Une vive polémique agite pourtant le petit monde des historiens depuis le début de la semaine. Comme l’a révélé sur son blog un journaliste de Libération, l’épreuve d’histoire médiévale, organisée début avril, s’appuyait sur un texte présenté comme un journal authentique datant de 1415. Mais il s’agissait en réalité d’un texte composé et publié en 1964 par l’historien Palémon Glorieux.

Dans un communiqué embarrassé, le ministère admet qu’il s’agit d’une pratique « peu conforme aux usages scientifiques ». Il souligne qu’elle « ne méconnait cependant pas le programme de l’épreuve d’explication de textes, tel qu’il est fixé par la réglementation applicable au concours de l’agrégation ».

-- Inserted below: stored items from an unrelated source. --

#[global] Instance M_ret : MRet M := fun A a h => (Normal a, h).
#[global] Instance M_bind : MBind M := fun A B f c h =>
  match c h with
  | (Normal a, h') => f a h'
  | (Throw e, h') => (Throw e, h')
  end.

Definition liftCompletion {A : Type} (c : Completion A) : M A := fun h => (c, h).

(** Reading [this] and the key.  The methods are typed: [this] is a
    [CMap] and the key an object; a location that holds something else
    makes the read throw, and nothing is written. *)
Definition readObject (l : loc) : M JSObject := fun h =>
  match h !! l with
  | Some (ObjectCell obj) => (Normal obj, h)
  | _ => (Throw "TypeError: not a key object", h)
  end.

Definition readCMap (l : loc) : M CMapState := fun h =>
  match h !! l with
  | Some (CMapCell m) => (Normal m, h)
  | _ => (Throw "TypeError: not a CMap", h)
  end.

Definition writeValues (l : loc) (root : Node) : M unit := fun h =>
  match h !! l with
  | Some (CMapCell m) =>
      (Normal tt, <[l := CMapCell (mkCMap (keyGenerator m) root)]> h)
  | _ => (Throw "TypeError: not a CMap", h)
  end.

Module CMap.

(** [new CMap(keyGenerator = asValues)]. *)
Definition new (generator : option KeyGenerator) : M loc := fun h =>
  let this := fresh (dom h) in
  (Normal this, <[this := CMapCell (mkCMap (default asValues generator) newNode)]> h).

Definition findNode (this key : loc) : M (option Node) :=
  m ← readCMap this;
  obj ← readObject key;
  keySeq ← liftCompletion (keyGenerator m obj);
  mret (findNodeLoop obj keySeq (values m)).

Definition makeNode (this key : loc) : M NodeRef :=
  m ← readCMap this;
  obj ← readObject key;
  keySeq ← liftCompletion (keyGenerator m obj);
  _ ← writeValues this (makeNodeLoop obj keySeq (values m));
  mret (stepsOf obj keySeq).
(** * DGFacade Python workers: dispatch, framing and sample handlers

    A shallow embedding of the Python side of DGFacade:
    - [dgfacade_worker.py]: the socket worker (frame codec, command router,
      cached-instance execute path);
    - [dg_handler.py]: the [DGHandler] base class and its lifecycle;
    - [dg_gateway.py]: the Py4J delegate ([DGPythonDelegate.executeHandler]);
    - [handlers/transform_handler.py], [handlers/echo_handler.py].

    Python values are modelled by [pyval]; a [str] is its sequence of code
    points; exceptions are values of [exn] carried by [outcome]; mutable
    process state (handler caches, cached instances, sockets, counters) is
    passed explicitly.  Only subclasses of Python's [Exception] are modelled:
    that is what every [except Exception] of the sources catches. *)

From Stdlib.Strings Require Import String Ascii Byte.
From Stdlib Require Import ZArith NArith List Bool Lia.
Import ListNotations.

Set Warnings "-register-all".

(** ** Python strings *)

(** A [str] is a sequence of Unicode code points ([0 .. 0x10FFFF], lone
    surrogates included, as in CPython). *)
Definition pystr : Type := list N.

(** ASCII literals of the sources. *)
Definition lit (s : string) : pystr :=
  map N_of_ascii (list_ascii_of_string s).

Fixpoint str_eqb (a b : pystr) : bool :=
  match a, b with
  | [], [] => true
  | x :: a', y :: b' => N.eqb x y && str_eqb a' b'
  | _, _ => false
  end.

Fixpoint digits_of_uint (d : Decimal.uint) : pystr :=
  match d with
  | Decimal.Nil => []
  | Decimal.D0 d' => 48%N :: digits_of_uint d'
  | Decimal.D1 d' => 49%N :: digits_of_uint d'
  | Decimal.D2 d' => 50%N :: digits_of_uint d'
  | Decimal.D3 d' => 51%N :: digits_of_uint d'
  | Decimal.D4 d' => 52%N :: digits_of_uint d'
  | Decimal.D5 d' => 53%N :: digits_of_uint d'
  | Decimal.D6 d' => 54%N :: digits_of_uint d'
  | Decimal.D7 d' => 55%N :: digits_of_uint d'
  | Decimal.D8 d' => 56%N :: digits_of_uint d'
  | Decimal.D9 d' => 57%N :: digits_of_uint d'
  end.

(** [str(n)] of a non-negative [int]. *)
Definition str_of_N (n : N) : pystr := digits_of_uint (N.to_uint n).

(** [str(z)] of an [int]. *)
Definition str_of_Z (z : Z) : pystr :=
  if (z <? 0)%Z then 45%N :: str_of_N (Z.abs_N z) else str_of_N (Z.abs_N z).

(** ** Exceptions and outcomes *)

(** The exception classes the sources name or can meet; [OtherError] is any
    other subclass of [Exception], by its class name. *)
Inductive exc_class : Type :=
| JSONDecodeError
| TypeError
| AttributeError
| ImportError
| ModuleNotFoundError
| ValueError
| UnboundLocalError
| UnicodeEncodeError
| UnicodeDecodeError
| StructError
| NotImplementedError
| OtherError (name : pystr).

(** [type(e).__name__]. *)
Definition class_name (c : exc_class) : pystr :=
  match c with
  | JSONDecodeError => lit "JSONDecodeError"
  | TypeError => lit "TypeError"
  | AttributeError => lit "AttributeError"
  | ImportError => lit "ImportError"
  | ModuleNotFoundError => lit "ModuleNotFoundError"
  | ValueError => lit "ValueError"
  | UnboundLocalError => lit "UnboundLocalError"
  | UnicodeEncodeError => lit "UnicodeEncodeError"
  | UnicodeDecodeError => lit "UnicodeDecodeError"
  | StructError => lit "error"
  | NotImplementedError => lit "NotImplementedError"
  | OtherError name => name
  end.

(** An exception instance: its class and [str(e)]. *)
Record exn : Type := Exn { exn_class : exc_class; exn_msg : pystr }.

Inductive outcome (A : Type) : Type :=
| Returns (a : A)
| Raises (e : exn).
Arguments Returns {A} a.
Arguments Raises {A} e.

Definition is_class (c : exc_class) (e : exn) : bool :=
  match c, exn_class e with
  | JSONDecodeError, JSONDecodeError => true
  | ModuleNotFoundError, ModuleNotFoundError => true
  | AttributeError, AttributeError => true
  | _, _ => false
  end.

(** ** Python values *)

(** The values that flow through the dispatch code: what [json.loads] can
    produce, plus [PyObj], any other object (not JSON-serializable).  A float
    is kept as a token (0 for zero): no source function computes with one. *)
Inductive pyval : Type :=
| PyNone
| PyBool (b : bool)
| PyInt (z : Z)
| PyFloat (token : N)
| PyStr (s : pystr)
| PyList (items : list pyval)
| PyDict (entries : list (pystr * pyval))
| PyObj (id : N).

(** A [dict] with [str] keys, in insertion order; every operation below keeps
    keys unique. *)
Definition pydict : Type := list (pystr * pyval).

(** [d.get(k)] / [d[k]]. *)
Fixpoint dict_get (k : pystr) (d : pydict) : option pyval :=
  match d with
  | [] => None
  | (k', v) :: d' => if str_eqb k k' then Some v else dict_get k d'
  end.

(** [k in d]. *)
Definition dict_mem (k : pystr) (d : pydict) : bool :=
  match dict_get k d with Some _ => true | None => false end.

(** [d.get(k, default)]. *)
Definition dict_get_default (k : pystr) (default : pyval) (d : pydict) : pyval :=
  match dict_get k d with Some v => v | None => default end.

(** [d[k] = v]: overwrite in place, or append a new key. *)
Fixpoint dict_set (k : pystr) (v : pyval) (d : pydict) : pydict :=
  match d with
  | [] => [(k, v)]
  | (k', v') :: d' =>
      if str_eqb k k' then (k', v) :: d' else (k', v') :: dict_set k v d'
  end.

(** [d.update(other)]. *)
Definition dict_update (d other : pydict) : pydict :=
  fold_left (fun acc kv => dict_set (fst kv) (snd kv) acc) other d.

(** [len(d)]. *)
Definition dict_len (d : pydict) : Z := Z.of_nat (length d).

(** [v == s] for a [str] constant [s]. *)
Definition eq_str (v : pyval) (s : pystr) : bool :=
  match v with PyStr t => str_eqb t s | _ => false end.

(** Truth value of a value ([if v], [v or w]). *)
Definition py_truthy (v : pyval) : bool :=
  match v with
  | PyNone => false
  | PyBool b => b
  | PyInt z => negb (z =? 0)%Z
  | PyFloat token => negb (token =? 0)%N
  | PyStr s => match s with [] => false | _ => true end
  | PyList items => match items with [] => false | _ => true end
  | PyDict entries => match entries with [] => false | _ => true end
  | PyObj _ => true
  end.

(** [x.get(k, default)] on an arbitrary value: only a [dict] has [get]. *)
Definition py_get (x : pyval) (k : pystr) (default : pyval) : outcome pyval :=
  match x with
  | PyDict d => Returns (dict_get_default k default d)
  | _ => Raises (Exn AttributeError (lit "object has no attribute 'get'"))
  end.

(** ** UTF-8 ([str.encode("utf-8")], [bytes.decode("utf-8")]) *)

Definition byte_of_N (n : N) : byte :=
  match Byte.of_N n with Some b => b | None => x00 end.

Definition encode_codepoint (cp : N) : option (list byte) :=
  if (cp <? 0x80)%N then Some [byte_of_N cp]
  else if (cp <? 0x800)%N then
    Some [byte_of_N (0xC0 + cp / 64); byte_of_N (0x80 + cp mod 64)]
  else if ((0xD800 <=? cp) && (cp <=? 0xDFFF))%N then None
  else if (cp <? 0x10000)%N then
    Some [byte_of_N (0xE0 + cp / 4096); byte_of_N (0x80 + (cp / 64) mod 64);
          byte_of_N (0x80 + cp mod 64)]
  else if (cp <? 0x110000)%N then
    Some [byte_of_N (0xF0 + cp / 262144); byte_of_N (0x80 + (cp / 4096) mod 64);
          byte_of_N (0x80 + (cp / 64) mod 64); byte_of_N (0x80 + cp mod 64)]
  else None.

« Si le ministère comprend tout à fait que cette situation puisse faire réagir ceux qui enseignent et aiment l’histoire, ajoute le communiqué, il apparaît qu’en l’espèce l’égalité de traitement a été maintenue entre tous les candidats et que l’épreuve n’était pas hors programme. »

Évoquant une « erreur regrettable », la Société des agrégés est moins affirmative. Elle se contente de faire « confiance aux membres du jury pour tirer les conséquences de cet événement et prendre leurs responsabilités devant cette situation ».